When we started Cadena, we knew what good coffee tasted like, but little else. However, over the past several months, we’ve had to become experts on every part of the coffee industry. This includes the life cycle of the coffee bean – from growing, to harvesting, to processing, to finally roasting and delivering to you!
We have found it fascinating to learn how coffee is grown. Let’s follow the development of coffee from planting the seeds of a tree to harvesting a mature coffee cherry.
Coffee beans come from the seeds, or cherries, of the coffee tree. The coffee tree is a type of evergreen shrub; it grows best between the Tropics of Cancer and Capricorn. This is why almost all of the coffee you drink was grown near the equator and is imported. The only coffee-growing state in the U.S. is Hawaii.
Most coffee-growing countries have distinct rainy and dry seasons. Planting occurs in the rainy season when it is easier to dig holes. Traditionally, farmers will dig holes and plant a couple dozen unprocessed seeds in the hole. About half of the seeds then germinate. Once the saplings reach 8-14 inches in height, the healthy ones are transplanted in fields. (Seedlings can also be incubated in indoor greenhouses and then transplanted.)
Coffee trees haven’t evolved to withstand direct sunlight for extended periods of time. In the wild, coffee trees sit well below the forest’s canopy, so taller trees filter out direct sunlight. Without this protective canopy, just a few hours of afternoon sun can dry out and kill a coffee plant. So farmers are careful to protect their trees from sunlight. Farmers help their plants survive the hot sun by planting their trees on east-facing slopes where sun only shines in the morning and by ensuring the trees are watered well.

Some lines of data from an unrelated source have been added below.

(** * pymkv: the MKVFile command builder (src/pymkv/MKVFile.py)

    A shallow embedding of the [MKVFile] class: the ordered track list and
    its index operations, the chapter attachment, the four split-directive
    builders with their timestamp validation, and the serialisation of the
    whole container into an [mkvmerge] argument list.

    Python objects are mutable and shared, and an exception leaves behind
    whatever was assigned before it was raised.  Methods are therefore
    computations in a state-and-exception monad over a [world]: the heap of
    track objects plus the fields of [self]. *)

From Stdlib Require Import ZArith String Ascii List Lia DecimalString.
From stdpp Require Import base option list strings gmap.

Import ListNotations.
Local Open Scope string_scope.
Local Open Scope list_scope.
Local Open Scope Z_scope.
Set Warnings "-register-all".

(** ** Python values *)

(** The dynamically typed arguments the methods inspect with [isinstance],
    [len], iteration, indexing and attribute access.
    - [PBitmath] is a size object of the [bitmath] module, carrying the text
      that ['{}'.format] renders for its [bytes] attribute.
    - [PObj r] is a reference to a plain object: a track living at address
      [r] of the heap, or any other instance of a class that is defined
      outside [bitmath] and has no length, no iteration, no conversion to
      an index and no truth value of its own.
    - [PSlice] is a slice object with integer or absent bounds and step.
    - [PIterable] is any other object that has a length and can be iterated
      (a set, a dict, a [bytes] object, ...), given by the items its
      iteration yields.
    - [PBitmathOther] is an object whose [__module__] is [bitmath] without
      being a size: a class such as [bitmath.MiB], whose [bytes] attribute
      is a property object rendered by ['{}'.format] as the text carried, or
      a function such as [bitmath.getsize], which has no [bytes] attribute
      ([None]). *)
Inductive pyval : Type :=
| PNone
| PBool (b : bool)
| PInt (z : Z)
| PStr (s : string)
| PList (l : list pyval)
| PTuple (l : list pyval)
| PBitmath (bytes : string)
| PObj (r : nat)
| PSlice (start stop step : option Z)
| PIterable (items : list pyval)
| PBitmathOther (bytes : option string).

(** [isinstance(v, int)]: [bool] is a subclass of [int]. *)
Definition isinstance_int (v : pyval) : bool :=
  match v with PInt _ | PBool _ => true | _ => false end.

Definition isinstance_str (v : pyval) : bool :=
  match v with PStr _ => true | _ => false end.

(** [isinstance(v, (list, tuple))]. *)
Definition isinstance_list_tuple (v : pyval) : bool :=
  match v with PList _ | PTuple _ => true | _ => false end.

(** [getattr(v, '__module__', None) == bitmath.__name__]: true of the size
    objects and of every other object of the module. *)
Definition from_bitmath (v : pyval) : bool :=
  match v with PBitmath _ | PBitmathOther _ => true | _ => false end.

(** Truth value of an object, as tested by [if] and [not]. *)
Definition truthy (v : pyval) : bool :=
  match v with
  | PNone => false
  | PBool b => b
  | PInt z => negb (z =? 0)
  | PStr s => negb (String.eqb s "")
  | PList l | PTuple l | PIterable l => match l with [] => false | _ => true end
  | PBitmath _ | PObj _ | PSlice _ _ _ | PBitmathOther _ => true
  end.

(** The value of a [bool] or [int] seen as an integer. *)
Definition int_value (v : pyval) : option Z :=
  match v with
  | PInt z => Some z
  | PBool true => Some 1
  | PBool false => Some 0
  | _ => None
  end.

(** [a == b].  Numbers compare by value across [bool] and [int], strings
    and sequences structurally (a list never equals a tuple), plain objects
    by identity.  The code only compares the two members of a pair after
    each passed [check_ts], so only [None], integers and strings are ever
    compared; on slices, other iterables and objects of [bitmath] that are
    not sizes, which never get that far, [py_eq] is [false]. *)
Fixpoint py_eq (a b : pyval) {struct a} : bool :=
  let fix all_eq (xs ys : list pyval) {struct xs} : bool :=
    match xs, ys with
    | [], [] => true
    | x :: xs', y :: ys' => py_eq x y && all_eq xs' ys'
    | _, _ => false
    end in
  match a, b with
  | PNone, PNone => true
  | (PInt _ | PBool _), (PInt _ | PBool _) =>
      match int_value a, int_value b with
      | Some x, Some y => x =? y
      | _, _ => false
      end
  | PStr s, PStr t => String.eqb s t
  | PList xs, PList ys => all_eq xs ys
  | PTuple xs, PTuple ys => all_eq xs ys
  | PBitmath x, PBitmath y => String.eqb x y
  | PObj r, PObj q => Nat.eqb r q
  | _, _ => false
  end.

(** [str(z)] for an integer. *)
Definition str_of_Z (z : Z) : string := NilZero.string_of_int (Z.to_int z).

(** ** Exceptions and the method monad *)

Inductive exn : Type :=
| IndexError
| TypeError
| ValueError
| FileNotFoundError
| AttributeError.

Inductive outcome (A : Type) : Type :=
| Return (a : A)
| Raise (e : exn).
Arguments Return {A} a.
Arguments Raise {A} e.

It is possible to grow coffee in direct sunlight, but it takes many more inputs (fertilizers) as well as increased labor. Due to these limitations, organic coffee must be shade-grown. This is either done by intentional intercropping (such as growing banana trees and coffee trees under them, which allows double the production on the same plot of land) or by taking advantage of existing trees and planting coffee underneath.

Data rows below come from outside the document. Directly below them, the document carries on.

(** * Parameter grouping and settings resolution of the Keycloak stack

    A shallow embedding of [src/stack.ts]: the [SolutionStack] base class
    (parameter declaration and the parameter-group registry exported as
    [AWS::CloudFormation::Interface] metadata) and the [KeycloakStack]
    constructor (mode-conditional parameter declaration and the settings
    handed to the [KeyCloak] construct).

    The classes mutate [this]; here the instance is an explicit state
    threaded through a small state-and-exception monad.  Values that the
    CDK only fills in at deploy time (parameter references, [Fn.select])
    are kept symbolic, as the CloudFormation intrinsics they stand for. *)

From Stdlib Require Import List String Ascii Bool ZArith NArith Lia.
From Stdlib Require Import Permutation DecimalString DecimalN.
Import ListNotations.
Open Scope string_scope.
Open Scope list_scope.

Set Implicit Arguments.

(* ------------------------------------------------------------------ *)
(** ** JavaScript objects used as string-keyed maps *)
(* ------------------------------------------------------------------ *)

Module JsObject.

(** Own properties in creation order.  A key bound more than once
    denotes its first binding; [set] never creates such a list.

    Only own properties are kept: what an object inherits from
    [Object.prototype] is not part of it.  Reading and writing therefore
    agree with the code for keys outside [Object_prototype_names], on an
    object whose prototype was never replaced by a write to "__proto__";
    results about such reads and writes carry these conditions. *)
Definition obj (A : Type) : Type := list (string * A).

Definition empty {A} : obj A := [].

(** The own property [k] of [o].  For a key that is not inherited this is
    [o[k]], with [None] for [undefined]. *)
Fixpoint get {A} (o : obj A) (k : string) : option A :=
  match o with
  | [] => None
  | (k', v) :: o' => if String.eqb k k' then Some v else get o' k
  end.

(** [o[k] = v] for a key other than "__proto__": an existing property
    keeps its position, a new one is added last. *)
Fixpoint set {A} (o : obj A) (k : string) (v : A) : obj A :=
  match o with
  | [] => [(k, v)]
  | (k', v') :: o' =>
      if String.eqb k k' then (k', v) :: o' else (k', v') :: set o' k v
  end.

(** Each name once, at the position of its first occurrence. *)
Fixpoint distinct (l : list string) : list string :=
  match l with
  | [] => []
  | k :: l' => k :: filter (fun k' => negb (String.eqb k' k)) (distinct l')
  end.

Definition own_names {A} (o : obj A) : list string :=
  distinct (map fst o).

(** A key is an array index when it is the canonical decimal form of an
    integer below 2^32 - 1. *)
Definition array_index (k : string) : option N :=
  match NilZero.uint_of_string k with
  | Some d =>
      let n := N.of_uint d in
      if String.eqb (NilZero.string_of_uint (N.to_uint n)) k
         && (n <? 4294967295)%N
      then Some n else None
  | None => None
  end.

Definition is_index (k : string) : bool :=
  match array_index k with Some _ => true | None => false end.

Definition index_of (k : string) : N :=
  match array_index k with Some n => n | None => 0%N end.

Fixpoint insert_by_index (k : string) (l : list string) : list string :=
  match l with
  | [] => [k]
  | k' :: l' =>
      if (index_of k <=? index_of k')%N then k :: l
      else k' :: insert_by_index k l'
  end.

Definition sort_by_index (l : list string) : list string :=
  fold_right insert_by_index [] l.

(** [Object.keys(o)]: array-index keys in ascending numeric order, then
    the other keys in creation order. *)
Definition keys {A} (o : obj A) : list string :=
  let names := own_names o in
  sort_by_index (filter is_index names)
    ++ filter (fun k => negb (is_index k)) names.

(** The property names every object inherits from [Object.prototype]. *)
Definition Object_prototype_names : list string :=
  [ "constructor"; "hasOwnProperty"; "isPrototypeOf"; "propertyIsEnumerable";
    "toLocaleString"; "toString"; "valueOf";
    "__proto__"; "__defineGetter__"; "__defineSetter__";
    "__lookupGetter__"; "__lookupSetter__" ].

Definition inherited_name (k : string) : bool :=
  existsb (String.eqb k) Object_prototype_names.

End JsObject.

Import JsObject.

(* ------------------------------------------------------------------ *)
(** ** Completions: a computation on an instance either returns or throws *)
(* ------------------------------------------------------------------ *)

Inductive JsError : Type :=
| TypeError (message : string).

Inductive Completion (A : Type) : Type :=
| Normal (a : A)
| Throw (e : JsError).

Arguments Normal {A} a.
Arguments Throw {A} e.

(** A method of an instance with state [S]. *)
Definition Method (S A : Type) : Type := S -> Completion (A * S).

Definition ret {S A} (a : A) : Method S A := fun s => Normal (a, s).

Definition bind {S A B} (m : Method S A) (f : A -> Method S B) : Method S B :=
  fun s =>
    match m s with
    | Normal (a, s') => f a s'
    | Throw e => Throw e
    end.

Definition throw {S A} (e : JsError) : Method S A := fun _ => Throw e.
Definition read {S} : Method S S := fun s => Normal (s, s).
Definition modify {S} (f : S -> S) : Method S unit := fun s => Normal (tt, f s).

Declare Scope method_scope.
Delimit Scope method_scope with method.
Notation "x <- c1 ;; c2" := (bind c1 (fun x => c2))
  (at level 61, c1 at next level, right associativity) : method_scope.
Notation "c1 ;; c2" := (bind c1 (fun _ => c2))
  (at level 61, right associativity) : method_scope.
Open Scope method_scope.

(** [for (const x of l) body(x)] *)
Fixpoint for_of {S A} (l : list A) (body : A -> Method S unit) : Method S unit :=
  match l with
  | [] => ret tt
  | x :: l' => body x ;; for_of l' body
  end.

(** [l.map(f)] where [f] may throw. *)
Fixpoint array_map {S A B} (f : A -> Method S B) (l : list A) : Method S (list B) :=
  match l with
  | [] => ret []
  | x :: l' => y <- f x ;; ys <- array_map f l' ;; ret (y :: ys)
  end.

(** [l.map((x, index) => f(x, index))] *)
Definition array_mapi {A B} (f : A -> nat -> B) (l : list A) : list B :=
  map (fun xi => f (fst xi) (snd xi)) (combine l (seq 0 (List.length l))).


(* ------------------------------------------------------------------ *)
(** ** Values of the CDK that the stack handles *)
(* ------------------------------------------------------------------ *)

(** Literals found in parameter properties ([default?: any]). *)
Inductive JsValue : Type :=
| JsString (s : string)
| JsNumber (n : Z).

(** JavaScript truthiness of an optional boolean and of a string. *)
Definition truthy (b : option bool) : bool :=
  match b with Some true => true | _ => false end.

Definition truthy_string (s : string) : bool :=
  negb (String.eqb s "").

(** [x ?? d] *)
Definition nullish_or {A} (x : option A) (d : A) : A :=
  match x with Some v => v | None => d end.

Module CfnParameterProps.
Record t : Type := mk {
  type : option string;
  description : option string;
  minLength : option Z;
  minValue : option Z;
  allowedValues : option (list string);
  default : option JsValue
}.
(** The object literal [{}]. *)
Definition none : t := mk None None None None None None.
End CfnParameterProps.

(** A declared parameter: the id it was created under, the logical id the
    stack gave it, and its properties. *)
Record CfnParameter : Type := {
  node_id : string;
  logicalId : string;
  props : CfnParameterProps.t
}.

(** What a [Ref] points at: a declared parameter or a pseudo parameter. *)
Inductive Reference : Type :=
| RefParameter (p : CfnParameter)
| RefPseudo (name : string).

(** Deploy-time expressions ("tokens"). *)
Inductive Intrinsic : Type :=
| Ref (target : Reference)
| FnSelect (index : nat) (listOfObjects : Intrinsic).

(** A [string], [number] or [string[]] as the CDK hands it around: a
    literal, or a token standing for a deploy-time value. *)
Inductive CdkString : Type :=
| StrLit (s : string)
| StrToken (t : Intrinsic).

Inductive CdkNumber : Type :=
| NumLit (n : Z)
| NumToken (t : Intrinsic).

Inductive CdkList : Type :=
| ListToken (t : Intrinsic).

Definition valueAsString (p : CfnParameter) : CdkString :=
  StrToken (Ref (RefParameter p)).
Definition valueAsNumber (p : CfnParameter) : CdkNumber :=
  NumToken (Ref (RefParameter p)).
Definition valueAsList (p : CfnParameter) : CdkList :=
  ListToken (Ref (RefParameter p)).

(** [Fn.select(index, array)] on a list token. *)
Definition Fn_select (index : nat) (array : CdkList) : CdkString :=
  match array with
  | ListToken t => StrToken (FnSelect index t)
  end.

(** [Aws.NO_VALUE] *)
Definition Aws_NO_VALUE : CdkString := StrToken (Ref (RefPseudo "AWS::NoValue")).

Inductive TimeUnit : Type := Days.

Record Duration : Type := {
  amount : CdkNumber;
  time_unit : TimeUnit
}.

(** [Duration.days(n)] *)
Definition Duration_days (n : Z) : Duration :=
  {| amount := NumLit n; time_unit := Days |}.

(** [new ec2.InstanceType(name)] *)
Record InstanceType : Type := new_InstanceType {
  instanceTypeIdentifier : CdkString
}.

Record ISubnet : Type := {
  subnetId : CdkString
}.

Record SubnetSelection : Type := {
  subnets : list ISubnet
}.

Module VpcAttributes.
Record t : Type := {
  vpcId : CdkString;
  vpcCidrBlock : CdkString;
  availabilityZones : list string;
  publicSubnetIds : list CdkString;
  privateSubnetIds : list CdkString;
  isolatedSubnetIds : list CdkString
}.
End VpcAttributes.

Module IVpc.
Record t : Type := {
  vpcId : CdkString;
  vpcCidrBlock : CdkString;
  availabilityZones : list string;
  publicSubnets : list ISubnet;
  privateSubnets : list ISubnet;
  isolatedSubnets : list ISubnet
}.
End IVpc.

(** Modelled from the spec: [ec2.Vpc.fromVpcAttributes] belongs to the CDK
    and is not in src.  The imported network carries the attributes it was
    given and one subnet per subnet id, in the order of the ids (spec 4.2
    step 3: the selected ids "populate" the subnet selections). *)
Definition import_vpc (attrs : VpcAttributes.t) : IVpc.t :=
  {| IVpc.vpcId := VpcAttributes.vpcId attrs;
     IVpc.vpcCidrBlock := VpcAttributes.vpcCidrBlock attrs;
     IVpc.availabilityZones := VpcAttributes.availabilityZones attrs;
     IVpc.publicSubnets :=
       map (fun i => {| subnetId := i |}) (VpcAttributes.publicSubnetIds attrs);
     IVpc.privateSubnets :=
       map (fun i => {| subnetId := i |}) (VpcAttributes.privateSubnetIds attrs);
     IVpc.isolatedSubnets :=
       map (fun i => {| subnetId := i |}) (VpcAttributes.isolatedSubnetIds attrs) |}.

As we wrote about before, the two most commercially important species of coffee are Coffea arabica (Arabica) and Coffea canephora (Robusta). Arabica accounts for about 75% of coffee cultivated worldwide, and this is the kind of coffee we roast here at Cadena.
Arabica is grown throughout Latin America, Central and East Africa, India and, to some extent, Indonesia. The best growing conditions for Arabica coffee are:
- Volcanic soil
- Temperatures between 60 and 77 degrees Fahrenheit
- Annual rainfall between 60 and 110 inches
- Elevation between 1,800 and 6,200 feet.
At higher elevations, Arabica grows more slowly, producing a more aromatic coffee. In order to ensure the perfect temperature for coffee trees, the optimal altitude at which to grow coffee changes with latitude. The highest altitude is needed at the equator.
The average mature Arabica plant is a large bush with dark green oval-shaped leaves. A wild coffee tree can grow up to 16 feet tall. However, most farmers prune their trees each year to between 5 and 7 feet. This height is comfortable for picking, and pruning tends to increase the trees’ yields.
Farmers may not see crops from new trees for three or four years. The first sign of a healthy coffee plant is a flower. This flowering is triggered by the transition from dry to wet season. After about a month, the flowers bloom and then wither and fall off of the tree. The tree leaves a node in the place of the fallen flower. Each of these nodes then turns into a green coffee cherry, which will someday turn into a valuable coffee bean.
During the next 5 to 11 months, the cherries ripen from bright green to pink, then red, dark red, purple, and eventually black. The best time to pick the cherry is when it is dark red; the purple and black colored fruits are past their prime.
Inside the cherry, two coffee beans are nestled. Occasionally, only one coffee bean is produced, in which case it is called a peaberry. We like to think of finding a peaberry like finding a four-leaf clover 😉.
In the majority of coffee-producing countries, mature trees produce a single crop of cherries each year. For each coffee tree, this is one to two pounds of coffee beans a year. In some countries that don’t have a well-defined a dry season, though, there are two harvests: primary and secondary. Colombia is one such country.
How coffee cherries are harvested will be the subject of a subsequent blog post. We hope you stay with us and enjoy this journey towards an elevated coffee experience!